Gorges Edmond Howard (1715–1786) was a miscellaneous Irish writer. He wrote on the law and created literary works.

==Biography==
Gorges Edmond Howard was the son of Captain Francis Howard (of dragoons) and Elizabeth (born Jackson). He was born in Coleraine on 28 August 1715 and educated at Thomas Sheridan's school in Dublin.

Howard became an apprentice in the exchequer at Dublin and after a dalliance with becoming a soldier, he perserevered and became a solicitor. He secured a lucrative business as a solicitor and land agent, and published professional works at his own expense.
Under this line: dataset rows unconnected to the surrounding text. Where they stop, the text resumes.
(** ** The interactive shell *)

(** What one call of [input] yields. *)
Inductive input_event : Type :=
| Line (text : string)
| EndOfInput          (* EOFError *)
| Interrupt.          (* KeyboardInterrupt *)

(** One redraw: the rows listed and the status shown under them.  Colours,
    the title block and the command help are fixed text and are left out. *)
Record screen : Type := Screen { rows : list listed; shown : option status }.

Definition redraw (status_msg : option status) : M screen :=
  let* tasks := list_tasks in
  ret (Screen tasks status_msg).

(** [int(token)] for a token without white space: an optional sign, then
    decimal digits, single underscores allowed between digits.  CPython
    refuses, with [ValueError], a token of more than 4300 digits, the sign
    and the underscores not counted. *)
Fixpoint digits_value (acc : Z) (after_digit : bool) (s : string) : option Z :=
  match s with
  | EmptyString => if after_digit then Some acc else None
  | String c rest =>
      if Char.is_digit c
      then digits_value (10 * acc + Z.of_N (Char.code c - 48)) true rest
      else if Ascii.eqb c "_"%char && after_digit
           then digits_value acc false rest
           else None
  end.

Fixpoint digit_count (s : string) : N :=
  match s with
  | EmptyString => 0%N
  | String c rest => ((if Char.is_digit c then 1 else 0) + digit_count rest)%N
  end.

Definition MAX_STR_DIGITS : N := 4300%N.

Definition py_int (token : string) : option Z :=
  if (MAX_STR_DIGITS <? digit_count token)%N then None
  else
    match token with
    | String "+"%char rest => digits_value 0 false rest
    | String "-"%char rest => option_map Z.opp (digits_value 0 false rest)
    | _ => digits_value 0 false token
    end.

(** [int(command.split()[1])] followed by [op]; [ValueError] and
    [IndexError] both give the "Invalid number" message. *)
Definition with_number (command : string) (op : Z -> M status) : M status :=
  match Py.split command !! 1%nat with
  | Some token =>
      match py_int token with
      | Some idx => op idx
      | None => ret InvalidNumber
      end
  | None => ret InvalidNumber
  end.

(** The confirmation step of [clearall], given what the second [input]
    yields. *)
Definition confirm_destructive (answer : input_event) : M status :=
  match answer with
  | Line text =>
      let confirm := Py.lower (Py.strip text) in
      if String.eqb confirm "y" then clear_all_tasks else ret Cancelled
  | EndOfInput | Interrupt => ret Cancelled
  end.
(** * ft5x06-tool: firmware read/write engine for FT5x06/FT5x16/FT5x26

    A shallow embedding of [ft5x06-tool.c].  The I2C bus is an abstract
    transport (a state machine answering write and write-then-read
    transactions); every function of the tool is a computation in a small
    state monad over a [world] holding the transport state and the
    chronological trace of everything the tool did: bus transactions,
    sleeps, bytes written to the dump file, and console messages. *)

From Stdlib Require Import ZArith List String Ascii Bool Lia Permutation.
Import ListNotations.
Local Open Scope Z_scope.

(** ** Machine integers *)

(** [(uint8_t) x] *)
Definition u8 (x : Z) : Z := x mod 256.

(** [(uint16_t) x] *)
Definition u16 (x : Z) : Z := x mod 65536.

(** [(uint32_t) x] *)
Definition u32 (x : Z) : Z := x mod 4294967296.

(** a [long] converted to [int] (two's complement, 32 bits) *)
Definition to_int (x : Z) : Z := (x + 2147483648) mod 4294967296 - 2147483648.

(** ** Constants ([#define]s of the source) *)

Definition ID_G_CIPHER : Z := 0xa3.
Definition ID_G_FIRMID : Z := 0xa6.

Definition FT_FW_READ_REG : Z := 0x03.
Definition FT_REG_RESET_FW : Z := 0x07.
Definition FT_ERASE_APP_REG : Z := 0x61.
Definition FT_ERASE_PANEL_REG : Z := 0x63.
Definition FT_FLASH_STATUS : Z := 0x6a.
Definition FT_READ_ID_REG : Z := 0x90.
Definition FT_FW_START_REG : Z := 0xbf.
Definition FT_REG_ECC : Z := 0xcc.
Definition FT_RST_CMD_REG1 : Z := 0xfc.

Definition FT_UPGRADE_AA : Z := 0xAA.
Definition FT_UPGRADE_55 : Z := 0x55.
Definition FT_UPGRADE_LOOP : Z := 30.
Definition FT_FW_MIN_SIZE : Z := 8.
Definition FT_FW_MAX_SIZE : Z := 64 * 1024.
Definition FT_FW_PKT_LEN : Z := 128.
Definition FT_FW_PKT_READ_LEN : Z := 256.

Definition FT5x06_ID : Z := 0x55.
Definition FT5x16_ID : Z := 0x0a.
Definition FT5x26_ID : Z := 0x54.

Definition INT_MAX : Z := 2147483647.

Definition EIO : Z := 5.
Definition ENODEV : Z := 19.

(** ** Variant registry *)

Record ft5x06_fw_update_info := {
  chip_id : Z;
  fts_name : string;
  tpd_max_points : Z;
  auto_clb : Z;
  delay_aa : Z;
  delay_55 : Z;
  upgrade_id_1 : Z;
  upgrade_id_2 : Z;
  delay_readid : Z;
  delay_erase_flash : Z;
  flash_offset : Z
}.

Definition ft5x06_fwu_info : list ft5x06_fw_update_info :=
  [ Build_ft5x06_fw_update_info FT5x06_ID "ft5x06" 5 1 50 30 0x79 0x03 10 2000 0x0000;
    Build_ft5x06_fw_update_info FT5x16_ID "ft5x16" 5 1 50 30 0x79 0x07 10 1500 0x0000;
    Build_ft5x06_fw_update_info FT5x26_ID "ft5x26" 5 0 4 250 0x54 0x2c 10 3000 0x1800 ].

(** [ft5x06_get_info]: linear search; [None] is the C [NULL].  The [int]
    argument is compared as [unsigned] in C; a negative [int] never equals
    a table byte either way. *)
Definition ft5x06_get_info (id : Z) : option ft5x06_fw_update_info :=
  find (fun e => id =? chip_id e) ft5x06_fwu_info.

Definition ft5x06_get_name (id : Z) : option string :=
  match find (fun e => id =? chip_id e) ft5x06_fwu_info with
  | Some e => Some (fts_name e)
  | None => None
  end.

(** ** Observable events *)

(** Console messages, one constructor per [LOG]/[ERR]/[printf] call site
    ([DBG] expands to nothing since [DEBUG] is not defined). *)
Inductive msg :=
| M_i2c_read_error (ret : Z)
| M_i2c_write_error (ret : Z)
| M_read_id_not_ok (b0 b1 : Z)
| M_reset_ctpm
| M_enter_upgrade_mode
| M_enter_upgrade_failed (ret : Z)
| M_check_read_id
| M_write_pkt (command offset length : Z)
| M_read_pkt (command offset length : Z)
| M_read_fw_from_flash
| M_reset_new_fw
| M_erase_current_app
| M_write_fw_to_flash
| M_verify_checksum
| M_ecc_error (reg_val ecc : Z)
| M_usage (name : string)
| M_opening (bus : Z)
| M_open_failed (bus : Z)
| M_setting_addr (addr : Z)
| M_slave_addr_failed
| M_get_id_failed (ret : Z)
| M_unsupported_chip (id : Z)
| M_chip_id (id : Z) (name : string)
| M_fw_version (v : Z)
| M_nothing_to_do
| M_unable_to_open (path : string)
| M_read_fw_failed
| M_flashing (path : string)
| M_fw_length (n : Z)
| M_map_failed
| M_flash_fw_failed.

Inductive event :=
| I2cWrite (buf : list Z) (r : Z)
    (* one write message and the ioctl's result *)
| I2cRead (wrbuf : list Z) (rdlen : Z) (r : Z) (rdbuf : list Z)
    (* write message (if any) then read message; the ioctl's result and the
       [rdlen] bytes of the caller's read buffer after the call *)
| Msleep (ms : Z)
| FileWrite (bytes : list Z)              (* write(outfd, ...) *)
| Log (m : msg)                           (* stdout *)
| Err (m : msg).                          (* stderr *)

(** ** The injected transport *)

(** The bus answers a write with the ioctl's return value, and a
    write-then-read with the return value and the bytes it delivers. *)
Record transport := {
  tstate : Type;
  xfer_write : tstate -> Z -> list Z -> Z * tstate;
  xfer_read : tstate -> Z -> list Z -> Z -> Z * list Z * tstate
}.

Record world (T : transport) := mkWorld {
  dev : tstate T;
  trace : list event
}.
Arguments mkWorld {T} _ _.
Arguments dev {T} _.
Arguments trace {T} _.

(** A computation either has no defined result ([None]: the C program
    dereferences [NULL], or a loop of the model ran out of fuel) or returns
    a value and the next world. *)
Definition M (T : transport) (A : Type) : Type := world T -> option (A * world T).

Definition ret {T A} (a : A) : M T A := fun w => Some (a, w).

Definition bind {T A B} (c : M T A) (k : A -> M T B) : M T B :=
  fun w => match c w with
           | Some (a, w') => k a w'
           | None => None
           end.

Definition undefined {T A} : M T A := fun _ => None.

Declare Scope ft_scope.
Delimit Scope ft_scope with ft.
Notation "x <- c ;; k" := (bind c (fun x => k))
  (at level 61, c at next level, right associativity) : ft_scope.
Notation "c ;;; k" := (bind c (fun _ => k))
  (at level 61, right associativity) : ft_scope.
Local Open Scope ft_scope.

Definition emit {T} (e : event) : M T unit :=
  fun w => Some (tt, mkWorld (dev w) (trace w ++ [e])).

Definition LOG {T} (m : msg) : M T unit := emit (Log m).
Definition ERR {T} (m : msg) : M T unit := emit (Err m).
Definition msleep {T} (delay : Z) : M T unit := emit (Msleep delay).

(** The kernel copies a read message back to the caller's buffer only when
    the transfer succeeded, and then copies all [rdlen] bytes. *)
Definition received (rdlen : Z) (data : list Z) : list Z :=
  firstn (Z.to_nat rdlen) (map u8 data ++ repeat 0 (Z.to_nat rdlen)).

Definition fill (rdbuf : list Z) (rdlen : Z) (data : list Z) : list Z :=
  received rdlen data ++ skipn (Z.to_nat rdlen) rdbuf.

Section Engine.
He failed to achieve notability as a writer and he was satirised by Robert Jephson for his unsolicited productivity. Jephson invented a mock correspondence between George Faulkner and Howard, allegedly encouraged by Lord Townshend.

Howard was active in suggesting improvements in Dublin, having some skill as an architect. The freedom of the city was conferred on him in 1766. He died in Dublin in June 1786.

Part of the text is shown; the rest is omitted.